Make your reply a word-for-word repeat of the records.

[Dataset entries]

|---|

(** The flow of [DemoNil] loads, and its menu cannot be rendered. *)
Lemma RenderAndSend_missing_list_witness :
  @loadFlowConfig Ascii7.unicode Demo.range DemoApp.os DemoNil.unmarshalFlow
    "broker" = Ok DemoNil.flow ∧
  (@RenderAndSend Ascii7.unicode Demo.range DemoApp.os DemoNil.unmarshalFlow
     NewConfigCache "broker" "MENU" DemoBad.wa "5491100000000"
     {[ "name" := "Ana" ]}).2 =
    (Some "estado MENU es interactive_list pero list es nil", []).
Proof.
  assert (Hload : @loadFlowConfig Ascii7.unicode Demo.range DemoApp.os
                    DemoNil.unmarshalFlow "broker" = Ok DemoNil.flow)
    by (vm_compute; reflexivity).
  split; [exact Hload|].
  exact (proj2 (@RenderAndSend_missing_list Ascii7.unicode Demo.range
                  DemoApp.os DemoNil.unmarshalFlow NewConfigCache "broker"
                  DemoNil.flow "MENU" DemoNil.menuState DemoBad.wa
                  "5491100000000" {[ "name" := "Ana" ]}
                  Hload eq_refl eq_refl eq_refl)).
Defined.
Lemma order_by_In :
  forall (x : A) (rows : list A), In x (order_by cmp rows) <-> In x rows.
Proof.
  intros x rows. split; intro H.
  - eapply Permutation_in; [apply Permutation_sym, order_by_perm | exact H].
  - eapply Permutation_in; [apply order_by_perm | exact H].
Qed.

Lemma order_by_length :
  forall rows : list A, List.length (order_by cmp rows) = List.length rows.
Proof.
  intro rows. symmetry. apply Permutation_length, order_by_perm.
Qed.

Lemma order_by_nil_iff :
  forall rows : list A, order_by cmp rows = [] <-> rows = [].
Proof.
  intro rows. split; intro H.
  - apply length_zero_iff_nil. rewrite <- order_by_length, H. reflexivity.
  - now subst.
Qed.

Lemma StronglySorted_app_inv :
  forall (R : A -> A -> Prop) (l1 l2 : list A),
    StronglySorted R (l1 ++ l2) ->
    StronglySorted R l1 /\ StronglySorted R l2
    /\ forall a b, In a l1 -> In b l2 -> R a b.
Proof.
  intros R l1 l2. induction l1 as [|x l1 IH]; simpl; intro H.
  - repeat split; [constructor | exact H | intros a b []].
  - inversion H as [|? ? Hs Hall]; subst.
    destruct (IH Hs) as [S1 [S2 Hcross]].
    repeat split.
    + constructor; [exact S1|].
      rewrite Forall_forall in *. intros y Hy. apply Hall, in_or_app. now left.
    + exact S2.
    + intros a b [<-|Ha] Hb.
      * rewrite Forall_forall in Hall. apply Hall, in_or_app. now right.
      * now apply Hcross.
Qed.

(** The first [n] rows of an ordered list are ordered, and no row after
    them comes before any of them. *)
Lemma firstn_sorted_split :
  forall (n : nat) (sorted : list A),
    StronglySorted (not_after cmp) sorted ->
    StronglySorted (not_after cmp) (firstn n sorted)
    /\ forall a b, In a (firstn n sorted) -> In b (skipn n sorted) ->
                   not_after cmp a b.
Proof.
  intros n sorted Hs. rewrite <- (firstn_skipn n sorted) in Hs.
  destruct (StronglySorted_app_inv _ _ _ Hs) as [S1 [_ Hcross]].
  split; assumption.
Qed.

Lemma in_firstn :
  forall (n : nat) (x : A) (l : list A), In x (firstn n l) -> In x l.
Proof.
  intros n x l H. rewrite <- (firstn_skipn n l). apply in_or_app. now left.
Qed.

|---|

**RESPONSE FOR THIS EXERCISE:**
(** The flow of [DemoNil] loads, and its menu cannot be rendered. *)
Lemma RenderAndSend_missing_list_witness :
  @loadFlowConfig Ascii7.unicode Demo.range DemoApp.os DemoNil.unmarshalFlow
    "broker" = Ok DemoNil.flow ∧
  (@RenderAndSend Ascii7.unicode Demo.range DemoApp.os DemoNil.unmarshalFlow
     NewConfigCache "broker" "MENU" DemoBad.wa "5491100000000"
     {[ "name" := "Ana" ]}).2 =
    (Some "estado MENU es interactive_list pero list es nil", []).
Proof.
  assert (Hload : @loadFlowConfig Ascii7.unicode Demo.range DemoApp.os
                    DemoNil.unmarshalFlow "broker" = Ok DemoNil.flow)
    by (vm_compute; reflexivity).
  split; [exact Hload|].
  exact (proj2 (@RenderAndSend_missing_list Ascii7.unicode Demo.range
                  DemoApp.os DemoNil.unmarshalFlow NewConfigCache "broker"
                  DemoNil.flow "MENU" DemoNil.menuState DemoBad.wa
                  "5491100000000" {[ "name" := "Ana" ]}
                  Hload eq_refl eq_refl eq_refl)).
Defined.
Lemma order_by_In :
  forall (x : A) (rows : list A), In x (order_by cmp rows) <-> In x rows.
Proof.
  intros x rows. split; intro H.
  - eapply Permutation_in; [apply Permutation_sym, order_by_perm | exact H].
  - eapply Permutation_in; [apply order_by_perm | exact H].
Qed.

Lemma order_by_length :
  forall rows : list A, List.length (order_by cmp rows) = List.length rows.
Proof.
  intro rows. symmetry. apply Permutation_length, order_by_perm.
Qed.

Lemma order_by_nil_iff :
  forall rows : list A, order_by cmp rows = [] <-> rows = [].
Proof.
  intro rows. split; intro H.
  - apply length_zero_iff_nil. rewrite <- order_by_length, H. reflexivity.
  - now subst.
Qed.

Lemma StronglySorted_app_inv :
  forall (R : A -> A -> Prop) (l1 l2 : list A),
    StronglySorted R (l1 ++ l2) ->
    StronglySorted R l1 /\ StronglySorted R l2
    /\ forall a b, In a l1 -> In b l2 -> R a b.
Proof.
  intros R l1 l2. induction l1 as [|x l1 IH]; simpl; intro H.
  - repeat split; [constructor | exact H | intros a b []].
  - inversion H as [|? ? Hs Hall]; subst.
    destruct (IH Hs) as [S1 [S2 Hcross]].
    repeat split.
    + constructor; [exact S1|].
      rewrite Forall_forall in *. intros y Hy. apply Hall, in_or_app. now left.
    + exact S2.
    + intros a b [<-|Ha] Hb.
      * rewrite Forall_forall in Hall. apply Hall, in_or_app. now right.
      * now apply Hcross.
Qed.

(** The first [n] rows of an ordered list are ordered, and no row after
    them comes before any of them. *)
Lemma firstn_sorted_split :
  forall (n : nat) (sorted : list A),
    StronglySorted (not_after cmp) sorted ->
    StronglySorted (not_after cmp) (firstn n sorted)
    /\ forall a b, In a (firstn n sorted) -> In b (skipn n sorted) ->
                   not_after cmp a b.
Proof.
  intros n sorted Hs. rewrite <- (firstn_skipn n sorted) in Hs.
  destruct (StronglySorted_app_inv _ _ _ Hs) as [S1 [_ Hcross]].
  split; assumption.
Qed.

Lemma in_firstn :
  forall (n : nat) (x : A) (l : list A), In x (firstn n l) -> In x l.
Proof.
  intros n x l H. rewrite <- (firstn_skipn n l). apply in_or_app. now left.
Qed.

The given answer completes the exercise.